Genève 2, malgré tout

Finalement, la conférence dite de paix devrait bien avoir lieu, mais avec de fragiles chances de succès.

Denis Sieffert  • 23 janvier 2014 abonné·es

L’Iran ou l’opposition syrienne ? C’est à peu près les termes du dilemme qui se posait aux grandes puissances, à l’ONU et à la Ligue arabe qui parrainent la conférence Genève 2, qui devait s’ouvrir mercredi dans un grand hôtel de Montreux, en Suisse. La Coalition nationale syrienne (CNS) avait en effet posé comme condition à sa présence que l’Iran ne soit pas invité, en raison de son soutien direct au régime de Bachar Al-Assad, et indirect, par l’intermédiaire du Hezbollah libanais.
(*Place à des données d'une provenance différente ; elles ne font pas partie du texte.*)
(* ===== verification/C6Recurrence.v ===== *)
(** Recurring debits on the bank's wire: internal/adapters/bank/c6/recurrence.go and locrec.go,
    the adapter behind the ports of RecurrenceSvc.  Requests go through the transport of
    BankTransport; the reads of this file have a path of their own.  The HTTP client, the token
    cache and the JSON of a body are parameters; [UnmarshalJSON] of the members that have one is
    the adapter's. *)
From S2P Require Import Prelude GoStrings GoText GoTime GoFloat GoCrypto GoRFC3339 Shared ConsoleCred.
From S2P Require Import Mandates Ports MemStore MandateWebhook RecurrenceSvc MandateDeliveries RecurrenceGates.
From S2P Require Import BankTransport C6Codec.
#[global] Open Scope Z_scope.

Definition recPath : string := "/v2/pix/rec".
Definition solicRecPath : string := "/v2/pix/solicrec".
Definition cobrPath : string := "/v2/pix/cobr".
Definition locRecPath : string := "/v2/pix/locrec".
Après avoir reçu l’assurance qu’il en serait ainsi, la CNS a donné son accord pour participer à la conférence. Mais, sous la pression de la diplomatie russe, le secrétaire général de l’ONU, Ban Ki-moon, décidait, lundi, d’inviter l’Iran. Ce revirement a entraîné immédiatement le retrait de l’opposition syrienne. Ce qui n’avait d’autre effet que l’annulation pure et simple de la réunion. Finalement, Ban Ki-moon était contraint, dans la soirée de lundi, de revenir sur son invitation, suscitant les vives critiques de Moscou. En réalité, le débat portait plus sur l’ordre du jour et les objectifs de la conférence qu’à proprement parler sur la présence de l’Iran. Téhéran refusait en effet le cadre de la réunion qui doit conduire à la définition d’une transition. Autrement dit, au départ programmé de Bachar Al-Assad. Il est probable que ce cadre a fait l’objet d’un débat au sein du régime iranien. Ce qui pourrait expliquer les hésitations de Ban Ki-moon.
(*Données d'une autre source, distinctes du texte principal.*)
(* ===== verification/C6Charges.v ===== *)
(** internal/adapters/bank/c6: the operations of the adapter on the four kinds of charge
    (c6.go, pix.go, pixcobv.go, boleto.go, checkout.go), from the request of the use-case to
    the bank's answer.  The bodies are those of C6Pix and C6Boleto, the transport that of
    BankTransport; the JSON of a body, the HTTP client, the token cache, url.Parse and the
    tenant's stored credential are parameters. *)
From S2P Require Import Prelude GoStrings GoText GoTime GoSort GoCrypto Shared ConsoleCred.
From S2P Require Import Checkouts DueCharges Ports BankPorts BankSurfaces Settlement Issuing IssuingContracts.
From S2P Require Import BoletoAmend BankTransport C6Codec C6Boleto C6Pix C6Recurrence.
#[global] Open Scope Z_scope.

Definition pixCobPath : string := "/v2/pix/cob".
Definition pixCobvPath : string := "/v2/pix/cobv".
Definition bankSlipsPath : string := "/v2/bank_slips".
Definition checkoutPath : string := "/v1/checkouts".
Definition defaultPixExpiry : Z := hour.

(** * What is sent *)
Record pixChargeRequestBody := {
  pcb_Expiracao : Z; pcb_Devedor : option pixDevedor; pcb_Original : string;
  pcb_Chave : string (* omitempty *)
}.
Record pixChargeReviseBody := {
  prb_Expiracao : option Z; prb_Devedor : option pixDevedor; prb_Original : option string;
  prb_Chave : string
}.
(** The members of [valor] are those of the full body. *)
Record cobvReviseBody := {
  crb_Calendario : option (string * Z); crb_Devedor : option pixDevedor;
  crb_Valor : option cobvRequestBody; crb_Chave : string
}.
Record cardBody := {
  cab_Type : string; cab_Installments : Z; cab_Authenticate : string; cab_InterestType : string
}.
Record checkoutRequestBody := {
  chb_Amount : Z; chb_Card : cardBody; chb_ExpirationDateTime : string (* omitempty *)
}.
Inductive charge_body :=
| CobBody (b : pixChargeRequestBody)
| CobReviseBody (b : pixChargeReviseBody)
| CobvBody (b : cobvRequestBody)
| CobvReviseBody (b : cobvReviseBody)
| SlipBody (b : bankSlipRequestBody)
| SlipPatchBody (b : bankSlipPatchBody)
| CheckoutBody (b : checkoutRequestBody).
Notation charge_call := (call charge_body).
Il est certain en tout cas que la présence de l’Iran était impossible à accepter pour la CNS, laquelle doit déjà avaler la couleuvre d’un face-à-face avec son bourreau. Or, cette concession a été très difficile à faire accepter au sein de la CNS où plusieurs factions cohabitent. Le principal partisan de la tenue de la conférence a été le président de la Coalition, Ahmad Jarba, soutenu par l’Arabie saoudite. Mais, tout au long du week-end précédant la conférence, les représentants de l’opposition en exil ont débattu âprement de la question de leur participation. Sur les 122 membres de la CNS, dont beaucoup ont manifesté leur désaccord par leur absence, la participation à Genève 2 n’a recueilli que 58 votes favorables, contre 14 défavorables. C’est donc une représentation minoritaire qui devait se rendre à Montreux. Si l’on ajoute à cela l’hostilité de courants salafistes à l’intérieur de la Syrie, on mesure la faiblesse de la position d’Ahmad Jarba. C’est dans ce contexte qu’il faut comprendre le veto à la présence iranienne.
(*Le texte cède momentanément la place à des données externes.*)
(* ===== verification/HttpServer.v ===== *)
(** The HTTP plane: internal/adapters/http/server.go (the routes and what stands before each),
    csrf.go, the console's authentication (console_auth.go) and the answers of response.go.
    The router itself, chi, is a parameter: of it is used that it calls a registered route of
    the request's method, behind the middlewares of the scopes the route was registered in. *)
From S2P Require Import Prelude GoStrings GoTime GoFloat GoSort GoCrypto Shared Tenants Mandates Interleave.
From S2P Require Import ConsoleCred ConsoleLogin AccountKeys Ports BankIdentity Capabilities TenantAuth RateLimits AccountConsole.
#[global] Open Scope Z_scope.

(** * response.go

    What a domain error is answered with, and whether it is logged. *)
Definition writeDomainError (err : error) : Z * string * bool :=
  if errors_Is err ErrMandateNotFound || errors_Is err ErrMandateMismatch then (404, "not found", false)
  else if errors_Is err ErrMandateNotApproved then (409, "mandate is not approved", false)
  else if errors_Is err ErrChargeExceedsMandate then (409, "charge exceeds the authorized mandate value", false)
  else if errors_Is err ErrValidation then (400, "invalid request", false)
  else if errors_Is err ErrNotFound then (404, "not found", false)
  else if errors_Is err ErrConflict then (409, "conflict", false)
  else if errors_Is err ErrTenantScope then (404, "not found", false)
  else (500, "internal error", true).

(** recurrence_handlers.go and dda_handlers.go put one case before it; console_auth.go answers a
    failed bootstrap. *)
Definition writeRecurrenceError (err : error) : Z * string * bool :=
  if errors_Is err ErrUnavailable then (503, "recurrence unavailable", false) else writeDomainError err.
Definition writeDDAError (err : error) : Z * string * bool :=
  if errors_Is err ErrInvalidTransition then (409, "conflict", false) else writeDomainError err.
Definition bootstrapError (err : error) : Z :=
  if errors_Is err ErrBootstrapLocked then 409
  else if errors_Is err ErrBootstrapForbidden || errors_Is err ErrBootstrapDisabled then 403
  else 500.

(** * Routes

    The limiters of the plane and what each is keyed by; the middlewares, with the arguments they
    are built with. *)
Inductive limiter := LTenant | LAdmin | LConsole | LLogin | LWebhook
  | LAccountKey | LClientProvision | LSelfServeCred | LSelfServeCert.
Inductive rate_key := KTenantOrIP | KAdminToken | KConsole | KIP.
Inductive middleware :=
| MAccountKeyAuth
| MAccountKeyRotate (retryAfterSecs : Z)
| MClientProvision (retryAfterSecs : Z)
| MTenantAuthWithSelector
| MTenantAuth
| MBankRoute
| MLimit (l : limiter) (key : rate_key)
| MSelfServeCred (retryAfterSecs : Z)
| MSelfServeCert (retryAfterSecs : Z)
| MAdminAuth
| MRequireRole (allowed : list Role)
| MSecurityHeaders
| MConsoleAuth
| MCSRF.
Inductive node :=
| Handle (method pattern handler : string)
| Scope (prefix : string) (uses : list middleware) (sub : list node).
#[local] Notation Group := (Scope "").
#[local] Notation Get := (Handle "GET").
#[local] Notation Post := (Handle "POST").
#[local] Notation Put := (Handle "PUT").
#[local] Notation Patch := (Handle "PATCH").
#[local] Notation Delete := (Handle "DELETE").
Mais les obstacles à une avancée diplomatique sont encore plus nombreux du côté du régime syrien. À la veille de la conférence, Bachar Al-Assad a réaffirmé sa volonté de se représenter à la présidence cette année. C’est dire si les espoirs sont minces de voir sortir une solution politique de Genève 2. Pendant ce temps-là, sur le terrain, la répression se poursuit. On estime à 130 000 le nombre de morts depuis le début de la révolution, en mars 2011. Tandis que 2,4 millions de Syriens ont quitté le pays et vivent réfugiés principalement en Jordanie et au Liban. Le fait nouveau sur le terrain, c’est l’offensive menée depuis début janvier par trois groupes de rebelles contre l’État islamique en Irak et au Levant (EIIL), un groupe lié à Al-Qaïda, qui a participé à la rébellion face au régime de Bachar Al-Assad, avant de se retourner contre les rebelles. Ces derniers entendent ainsi reprendre la direction du soulèvement face à un mouvement rejeté par la population et qui a beaucoup contribué à discréditer la révolution. Un mouvement qui a aussi servi d’argument au régime baasiste.